Effect of ammonium chloride (A) and acidic shock (B) on the intracellular survival of Brucella in human monocytes. Freshly isolated PBM were challenged with nonopsonized B. suis for 20 min and chased for 1 to 36 h. Viable bacteria reisolated from osmotically lysed monocytes were determined by count of CFU. Results are expressed as means ± standard deviations for duplicate samples from one out of three experiments with monocytes from different donors which gave comparable results. (A) Compared is the survival of B. suis in the absence (no) or presence of 30 mM ammonium chloride added either immediately (0 h) at the onset of chase or up to 9 h later. (B) Compared is the survival of B. suis kept at either neutral or acidic pH for 4 h prior to infection. (C) Electron micrograph of a Brucella-infected monocyte chased for 8 h in the continuous presence of ammonium chloride.
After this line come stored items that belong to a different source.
Lemma reap_pts_spec m pd H js n s : tabs m → mem s = m → held (fr s) H → is_Some (m !! pd) →
  Forall (λ i, i < 512) js →
  NoDup (omap (λ i, ent m pd i ≫= down) js) → (∀ t, t ∈ omap (λ i, ent m pd i ≫= down) js → t ∈ loose H) →
  (0 <= n)%Z → (n + Z.of_nat (length js) < 2 ^ 32)%Z →
  ∃ s', reap_pts HHDM_OFFSET pd js n s = (Ok (n + Z.of_nat (length (omap (λ i, ent m pd i ≫= down) js)))%Z, s') ∧
    returned s s' H (omap (λ i, ent m pd i ≫= down) js).
Proof using HHDM_room.
  intros TB Hm Hh [D HD] Hall. revert n s H Hm Hh. induction Hall as [|i js Hi Hall IH]; intros n s H Hm Hh Hnd Hin Hn0 Hn; cbn [reap_pts].
  { exists s. cbn [omap list_omap length]. rewrite Z.add_0_r. split; [done|by apply returned_nil]. }
  cbn [length] in Hn. destruct (TB pd D HD) as [_ HL].
  destruct (lookup_lt_is_Some_2 D i) as [e He]; [lia|]. assert (ent m pd i = Some e) as E by (unfold ent; by rewrite HD).
  rewrite (bind_run _ _ _ _ _ (read_eq HHDM_OFFSET HHDM_room s pd i e ltac:(by rewrite Hm) ltac:(by rewrite Hm))).
  set (f := λ i, ent m pd i ≫= down) in *.
  assert (∀ o, f i = o → omap f (i :: js) = match o with Some t => t :: omap f js | None => omap f js end) as Hcons by (by intros o <-).
  assert (f i = down e) as Hfi by (unfold f; by rewrite E). rewrite down_eq in Hfi.
  destruct (has e PRESENT) eqn:P2, (has e HUGE) eqn:H2; cbn [andb negb];
    try (rewrite (Hcons None Hfi) in *; apply IH; try done; lia).
  rewrite (Hcons _ Hfi) in *. apply NoDup_cons in Hnd as [Hni Hnd].
  destruct (free_returned s H (Z.land e ADDR_MASK) Hh) as (s1 & Hf & R1); [apply Hin; left|].
  rewrite (bind_run _ _ _ _ _ Hf). erewrite bind_run by (unfold lift; by rewrite arith_in by (unfold in_u; lia)).
  destruct (IH (n + 1)%Z s1 (H ∖ list_to_set [Z.land e ADDR_MASK])) as (s2 & Hr2 & R2).
  - destruct R1 as (-> & _). done.
  - apply R1.
  - done.
  - intros t Ht. assert (t ∈ loose H) by (apply Hin; by right). assert (t ≠ Z.land e ADDR_MASK) by congruence. set_solver.
  - lia.
  - lia.
  - exists s2. rewrite Hr2. split; [do 2 f_equal; cbn [length]; lia|]. by apply (returned_app _ _ _ _ [_]) with (1 := R1).
Qed.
All Brucella-bearing phagosomes are spacious, and the internalized bacteria are degraded. Bar, 1 μm.

FIG. 7

Measurement of phagosomal pH in Brucella-infected murine macrophage-like cells. (A to D) J774.A1 cells were challenged with antibody-opsonized, viable (A and C) or heat-killed (B and D) GFP-expressing Brucella for 45 min and chased for another 90 min in the presence of the acidophilic reagent LysoTracker Red. Depicted are paired images in the red (A and B) and green (C and D) channels for visualization of LysoTracker Red and GFP-expressing Brucella, respectively. Even at the high concentration of 1 μM used here, LysoTracker Red colocalizes only weakly and inconsistently with viable Brucella but to the full extent with heat-killed Brucella. These features were observed throughout all infected cells in duplicate experiments. (E) J774.A1 cells were challenged with antibody-opsonized, viable CF- and Rho-labeled Brucella for 45 min and chased for another 90 min in the absence or presence of either 100 nM bafilomycin A₁ (BAF) or 30 mM ammonium chloride. Results are expressed as means ± standard deviations for four pairs of CF-Rho images of duplicate experiments; the phagosomal pH was calculated from an in situ calibration curve of the CF/Rho emission ratio versus buffers with defined pHs. Heat-killed brucellae gave the same results as viable ones (data not shown).